Andrzej Piaseczny o swoim życiu prywatnym nigdy przesadnie nie opowiadał. Od lat plotkowano jednak o jego orientacji, a temat przybrał na sile, gdy w swojej książce Michał Piróg opisał swój romans z pewnym gwiazdorem, który łudząco przypominał "Piaska". Wokalista nigdy nie odniósł się do słów przyjaciela, bo nie chciał zapewne, aby jego wizerunek "grzecznego i eleganckiego pana" legł w gruzach.Wielu miało do niego żal, że przez lata swoją twarzą przyciągał widzów przed antenę TVP, a przecież tak nie po drodze mu z poglądami obecnie rządzącej partii, która włada także publicznym nadawcą. W rozmowie z "Gazetą Wyborczą" Andrzej postanowił się z tego wytłumaczyć...
Oczywiście, zdaję sobie sprawę, jaka telewizja pokazuje „The Voice Senior”. Nie wiem, czy odpowiedź, że nie jestem Danutą Holecką i nie czytam 'Wiadomości', jest dla ciebie satysfakcjonująca. Może to rzeczywiście nie wystarczy, może powinienem obrazić się na TVP, bo mam poglądy zupełnie inne od tych, które się tam głosi. Ale znowu – nigdy ich nie ukrywałem. Borys Szyc mówi, że nie wolno chodzić, ale przecież Piłsudskim był też za pieniądze TVP. Absolutnie nie chcę wypominać tego Borysowi, tylko chcę pokazać, że mam kłopot z ustaleniem granicy - wyznaje gwiazdor.

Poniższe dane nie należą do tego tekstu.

(** Modelled from the spec: [correct] if the selected option equals the
    answer key, [wrong] if a different option was selected, [not_attempted]
    if no option was selected. *)
Definition judge (q : ScoredQuestion) (selected : option Z) : Verdict :=
  match selected with
  | None => IsNotAttempted
  | Some o => if (o =? correct_option q)%Z then IsCorrect else IsWrong
  end.

(** Modelled from the spec: the contribution of one question, [+marks],
    [-negative_marks] or [0]. *)
Definition contribution (q : ScoredQuestion) (selected : option Z) : Z :=
  match judge q selected with
  | IsCorrect => marks q
  | IsWrong => (- negative_marks q)%Z
  | IsNotAttempted => 0%Z
  end.

(** Modelled from the spec: one step of the scoring pass over the answer
    records, which are aligned with the exam's questions. *)
Definition tally (acc : Results) (slot : ScoredQuestion * option Z) : Results :=
  let '(q, selected) := slot in
  match judge q selected with
  | IsCorrect =>
      mkResults (total_score acc + marks q) (S (total_questions acc))
        (S (attempted acc)) (S (correct acc)) (wrong acc) (not_attempted acc)
  | IsWrong =>
      mkResults (total_score acc - negative_marks q) (S (total_questions acc))
        (S (attempted acc)) (correct acc) (S (wrong acc)) (not_attempted acc)
  | IsNotAttempted =>
      mkResults (total_score acc) (S (total_questions acc))
        (attempted acc) (correct acc) (wrong acc) (S (not_attempted acc))
  end.

(** Modelled from the spec: the Result computed by [submit]. *)
Definition compute_result (slots : list (ScoredQuestion * option Z)) : Results :=
  foldl tally (mkResults 0 0 0 0 0 0) slots.

Definition count_verdict (v : Verdict)
    (slots : list (ScoredQuestion * option Z)) : nat :=
  length (filter (fun slot => judge slot.1 slot.2 = v) slots).

(** The sum of the contributions of all questions. *)
Definition sum_contributions (slots : list (ScoredQuestion * option Z)) : Z :=
  foldr (fun slot acc => (contribution slot.1 slot.2 + acc)%Z) 0%Z slots.

(** ** The data of the screen *)

Record Question := mkQuestion {
  question_ident : Z;
  question_text : string;
  question_options : list string
}.

#[export] Instance Question_eq_dec : EqDecision Question.
Proof. solve_decision. Defined.

Record StudentDetails := mkStudentDetails {
  student_name : string;
  rollNumber : string;
  className : string;
  student_section : string
}.

#[export] Instance StudentDetails_eq_dec : EqDecision StudentDetails.
Proof. solve_decision. Defined.

(** One element of the [answers] array of a submit request;
    [selected_option] is 1-based or [null]. *)
Record Answer := mkAnswer {
  question_id : Z;
  selected_option : option nat
}.

(** The requests the screen hands to [fetch]. *)
Inductive Request :=
  | ReqCreateAttempt (exam_id : Z) (details : StudentDetails)
  | ReqSubmit (attempt : Z) (answers : list Answer)
  | ReqResults (attempt : Z)
  | ReqFullscreenExit (attempt : Z).

(** An [async] handler suspended at an [await fetch(...)], with what it
    captured and still uses: [handleStudentDetailsSubmit] builds the palette
    from the [questions] of the render in which the form was sent. *)
Inductive Pending :=
  | AwaitCreate (details : StudentDetails) (captured : list Question)
  | AwaitManualSubmit (attempt : Z)
  | AwaitManualResults (attempt : Z)
  | AwaitAutoSubmit (attempt : Z)
  | AwaitAutoResults (attempt : Z)
  | AwaitExitReport.

#[export] Instance Pending_eq_dec : EqDecision Pending.
Proof. solve_decision. Defined.

(** How a request settles: [fetch] rejects, or the response has [ok] false
    (with the [detail] of its body, possibly empty), or it is [ok] and
    carries a body. *)
Inductive Body :=
  | AttemptBody (ident : option Z)
  | ResultsBody (r : Results)
  | OtherBody.

Inductive Reply :=
  | NetworkError (message : string)
  | HttpError (detail : string)
  | HttpOk (body : Body).

(** ** The state of the screen

    [examId] is the component's prop.  [loading] to [results] are the
    [useState] cells (lines 35-62; the display-only cells [examTitle] and
    [examMeta] are left out).  The rest is the environment:
    [docFullscreen] says whether the document has a fullscreen element,
    [sent] lists the requests in the order they were issued, [pending] the
    suspended continuations, [startTimer] and [retryTimers] the armed
    [setTimeout(requestFullscreen)] calls, [isHandlingExit] the flag of the
    live instance of the tracking effect, [expired] counts the runs of the
    time-expiry branch, and [loads] the calls of [fetchExam] that still wait
    for their response. *)
Record State := mkState {
  examId : Z;
  loading : bool;
  error : option string;
  studentDetails : option StudentDetails;
  questions : list Question;
  currentIndex : nat;
  questionState : list QuestionState;
  timeRemaining : Z;
  timeOver : bool;
  attemptId : option Z;
  submitted : bool;
  submitting : bool;
  isFullscreen : bool;
  results : option Results;
  docFullscreen : bool;
  sent : list Request;
  pending : list Pending;
  startTimer : bool;
  retryTimers : nat;
  isHandlingExit : bool;
  expired : nat;
  loads : nat
}.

Potem zaczął chwalić muzyczne show stacji, ale jednocześnie przyznał, że zdaje sobie sprawę, że nie ma już dla niego miejsca w TVP, choć oficjalnie nikt go nie poinformował, czy zaproszą go do kolejnej edycji...
Jeśli mnie zatrudniają w programie muzycznym, idę i zajmuję się muzyką. Właściwie: zatrudniali. Nie sądzę, żebym pozostał w jury 'The Voice Senior'. Ludzie, którzy podejmują decyzje, są twardogłowi i nie mają takich dylematów jak ja. Dla nich wszystko jest albo czarne, albo białe i cóż, mają do tego prawo. Nie spotkały mnie ze strony TVP żadne przykrości, ale z rozmów zakulisowych wiem, że raczej nie dostanę propozycji przedłużenia umowy. Ale nie przestanę głośno mówić, że 'The Voice Senior' to zajebisty program, w którym uczestniczyłem z wyjątkową przyjemnością. Cóż, czas biegnie, nic nie jest nam dane na zawsze. Nie mam pretensji do siebie ani nie będę miał do tego, kto podejmie ostateczną decyzję - zaznacza.
Myślicie, że jego słowa skłonią decydentów z TVP i jednak zaproponują mu udział w show?